International Review of Information Ethics, No 15: Ethics of Sharing (2011)

12 December 2011, dusan

“In information ethics though ‘sharing’ has been discussed so far only implicitly in terms of privacy, intellectual property, secrecy, security and freedom of speech. But not only that libraries have been at least challenged by search engines but also recent developments of a second order like the encyclopedia project Wikipedia, the emergence of social networks like facebook or disclosure platforms like WikiLeaks have shown that there is a need to go beyond the scientific habits and legal standards of sharing knowledge and distributing information to understand and govern the communicative space and exchange of information made possible by the internet and its respective platforms.

So, has sharing of information a special virtue in the information society? How are choices of sharing or withholding of information justified? Is sharing subversive of the new global information regime, or an integral aspect of it?

This issue brings together contributions towards an ethics of sharing that embed the new technological potentialities linking them to their actual social impact.

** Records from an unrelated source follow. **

(* ===== verification/Layout.v ===== *)
(** * Layout: the tabs, [src/app/_layout.tsx]

    The layout provides the theme and the transactions to four tabs.
    [Views] holds the icons of the tab bar; this file adds the theme, the
    options of the tabs and the tree [AppLayout] returns.

    The theme is [MD3LightTheme] of react-native-paper with three colours
    replaced; the base theme is a parameter.  The function [tabBarIcon] of
    the options is [Layout.tabBarIcon], named [Ref "tabBarIcon"] in the
    object of the options.  expo-router serves the screen of the file
    [index.tsx] at the path [/] and the screen of [name.tsx] at [/name]. *)

From S2P Require Import Prelude Effects Types Ledger Storage Remote Engine.
From S2P Require Import Views Elements Items ScreenHome ScreenAdd.

(** ** The context of the provider, [src/context/TransactionContext.tsx] *)

Module Provider.
Section provider.
Context {R : Type} `{!RemoteLedger R}.

(** [TransactionContextType] *)
Record TransactionContextType : Type := mkContext {
  transactions : list Transaction;
  addTransaction : NewTransaction → M (World R) Error unit;
}.

(** [createContext<TransactionContextType | undefined>(undefined)]: what
    [useContext] answers where no provider is above. *)
Definition TransactionContext : option TransactionContextType := None.

(** [useTransactions]: the value of the context, or the error thrown. *)
Definition useTransactions (context : option TransactionContextType) :
    TransactionContextType + string :=
  match context with
  | None => inr "useTransactions must be used within a TransactionProvider"
  | Some context => inl context
  end.

(** The [value] of the provider at a render. *)
Definition value (w : World R) : TransactionContextType :=
  mkContext (ledger w) (Engine.addTransaction (render w)).
End provider.

(** The tree [TransactionProvider] returns. *)
Definition TransactionProvider {Msg} (children : list (JSX Msg)) : JSX Msg :=
  El "TransactionContext.Provider"
    [("value",
      Obj [("transactions", Ref "transactions");
           ("addTransaction", Ref "addTransaction")])]
    children.

(** [useContext] in a tree: every element of component [c] lies below an
    element of component [provider]. *)
Fixpoint provided {Msg} (provider c : string) (below : bool) (e : JSX Msg) :
    bool :=
  match e with
  | El c' props children =>
      let below' := below || bool_decide (c' = provider) in
      (if decide (c' = c) then below else true)
      && forallb (λ p, provided provider c below' p.2) props
      && forallb (provided provider c below') children
  | Arr items => forallb (provided provider c below) items
  | _ => true
  end.
End Provider.

Module Layout.
Section theme.
Context {Msg : Type} (MD3LightTheme : list (string * JSX Msg)).

(** [MD3LightTheme.colors] *)
Definition base_colors : list (string * JSX Msg) :=
  match field "colors" MD3LightTheme with Some (Obj colors) => colors | _ => [] end.

Definition theme : list (string * JSX Msg) :=
  MD3LightTheme
  ++ [("colors",
       Obj (base_colors
            ++ [("primary", Str "#6200ee");
                ("secondary", Str "#03dac6");
                ("background", Str "#f5f5f5")]))].

(** [theme.colors[name]] *)
Definition color (name : string) : option (JSX Msg) :=
  match field "colors" theme with
  | Some (Obj colors) => field name colors
  | _ => None
  end.

(** The [tabBarIcon] of the options of a route. *)
Definition tabBarIcon (route_name : string) (focused : bool) (color : string)
    (size : Z) : JSX Msg :=
  El "Ionicons"
    [("name", Str (Views.tabBarIcon route_name focused));
     ("size", Num size);
     ("color", Str color)]
    [].

(** [screenOptions]: the options of the tab of a route. *)
Definition screenOptions (route_name : string) : JSX Msg :=
  Obj [("tabBarIcon", Ref "tabBarIcon");
       ("tabBarActiveTintColor", Ref "theme.colors.primary");
       ("tabBarInactiveTintColor", Str "gray");
       ("tabBarStyle", Obj [("backgroundColor", Str "white")]);
       ("headerStyle", Obj [("backgroundColor", Ref "theme.colors.primary")]);
       ("headerTintColor", Str "white")].

(** The four screens, with their titles. *)
Definition screens : list (string * string) :=
  [("index", "Dashboard"); ("add", "Add Transaction");
   ("history", "Transaction History"); ("charts", "Analytics")].

(** The tree [AppLayout] returns. *)
Definition AppLayout : JSX Msg :=
  El "PaperProvider" [("theme", Obj theme)]
    [Provider.TransactionProvider
       [El "Tabs" [("screenOptions", func screenOptions)]
          ((λ '(name, title),
              El "Tabs.Screen"
                [("name", Str name); ("options", Obj [("title", Str title)])]
                [])
           <$> screens);
        El "Toast" [] []]].
End theme.

(** The path at which expo-router serves the screen of a file. *)
Definition path_of (name : string) : string :=
  if decide (name = "index") then "/" else "/" +:+ name.

(** The screen a path leads to. *)
Definition route_of (pathname : string) : option RouteName :=
  (λ r, r.2.2)
  <$> list_find (λ r, path_of r.1 = pathname)
        [("index", route_index); ("add", route_add);
         ("history", route_history); ("charts", route_charts)].
End Layout.

(** ** The theme *)

Section theme_facts.
Context {Msg : Type} (MD3LightTheme : list (string * JSX Msg)).

Lemma field_app_r name (fs gs : list (string * JSX Msg)) v :
  field name gs = Some v → field name (fs ++ gs) = Some v.
Proof.
  unfold field. rewrite filter_app.
  destruct (filter _ gs) as [|g gs'] eqn:Hgs using rev_ind; [done|].
  intros Hv. by rewrite app_assoc, last_snoc, <- Hv, last_snoc.
Qed.

Lemma field_app_l name (fs gs : list (string * JSX Msg)) :
  name ∉ gs.*1 → field name (fs ++ gs) = field name fs.
Proof.
  intros Hn. unfold field. rewrite filter_app.
  replace (filter _ gs) with (@nil (string * JSX Msg)); [by rewrite app_nil_r|].
  symmetry. apply filter_none, Forall_forall. intros [k v] Hin Hk.
  apply Hn, list_elem_of_fmap. by exists (k, v).
Qed.

(** The three colours of the layout replace those of the base theme;
    every other colour is the one of the base theme. *)
Lemma theme_colors_spec name :
  Layout.color MD3LightTheme name
  = if decide (name = "primary") then Some (Str "#6200ee")
    else if decide (name = "secondary") then Some (Str "#03dac6")
    else if decide (name = "background") then Some (Str "#f5f5f5")
    else field name (Layout.base_colors MD3LightTheme).
Proof.
  unfold Layout.color, Layout.theme. rewrite field_snoc.
  repeat case_decide; subst; try (by apply field_app_r).
  apply field_app_l. set_solver.
Qed.
End theme_facts.

(** ** Navigation *)

(** The titles of the tabs are those of four different screens, one for
    each route, and every route has its two icons. *)
Lemma screens_routes :
  routeName <$> (Layout.screens).*1
  = Some <$> [route_index; route_add; route_history; route_charts].
Proof. done. Qed.

(** Every call of the router leads to a screen of the layout: the
    button of the dashboard opens the history, and a submission of the
    form returns to the dashboard. *)
Theorem router_calls_resolve toLocaleDateString d :
  Layout.route_of <$> (navigate <$> handlers (Home.view toLocaleDateString d))
  = [Some route_history]
  ∧ Layout.route_of (navigate (router_replace "/")) = Some route_index
  ∧ ∀ r, r ∈ [route_index; route_add; route_history; route_charts] →
         ∃ name title, (name, title) ∈ Layout.screens ∧ routeName name = Some r
                       ∧ Layout.route_of (Layout.path_of name) = Some r.
Proof.
  rewrite dashboard_handlers. split_and!; [done..|].
  intros r Hr. repeat (apply elem_of_cons in Hr as [->|Hr]);
    [by exists "index", "Dashboard"; split_and!; [set_solver|..]
    |by exists "add", "Add Transaction"; split_and!; [set_solver|..]
    |by exists "history", "Transaction History"; split_and!; [set_solver|..]
    |by exists "charts", "Analytics"; split_and!; [set_solver|..]
    |by apply elem_of_nil in Hr].
Qed.

(** ** The context *)

(** C50: [useTransactions] throws outside a provider and nowhere in the
    application: the four screens and the tabs of the layout lie below the
    provider, whatever the base theme, and below the provider the hook
    answers the list of the current state and the [addTransaction] of the
    current render. *)
Theorem useTransactions_provided {R : Type} `{!RemoteLedger R} {Msg}
    (MD3LightTheme : list (string * JSX Msg)) (w : World R) :
  Provider.useTransactions (R:=R) Provider.TransactionContext
  = inr "useTransactions must be used within a TransactionProvider"
  ∧ Provider.useTransactions (Some (Provider.value w))
    = inl (Provider.mkContext (ledger w) (Engine.addTransaction (render w)))
  ∧ Provider.provided "TransactionContext.Provider" "Tabs.Screen" false
      (Layout.AppLayout MD3LightTheme) = true
  ∧ Provider.provided "TransactionContext.Provider" "Tabs" false
      (Layout.AppLayout MD3LightTheme) = true.
Proof. split_and!; [done..|by vm_compute|by vm_compute]. Qed.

In our understanding, information ethics “deals with ethical questions in the field of digital production and reproduction of phenomena and processes such as the exchange, combination and use of information.” So, the task of developing an ethics of sharing is both descriptive – helping us to understand the contemporary complexities of the ethics of exchanging information as it emerges from using digital technologies across a global range of social and cultural contexts – as well as normative – helping us to address blind-spots and clarifying possible ethical frameworks to address unresolved issues regarding these practices.” (from Editorial)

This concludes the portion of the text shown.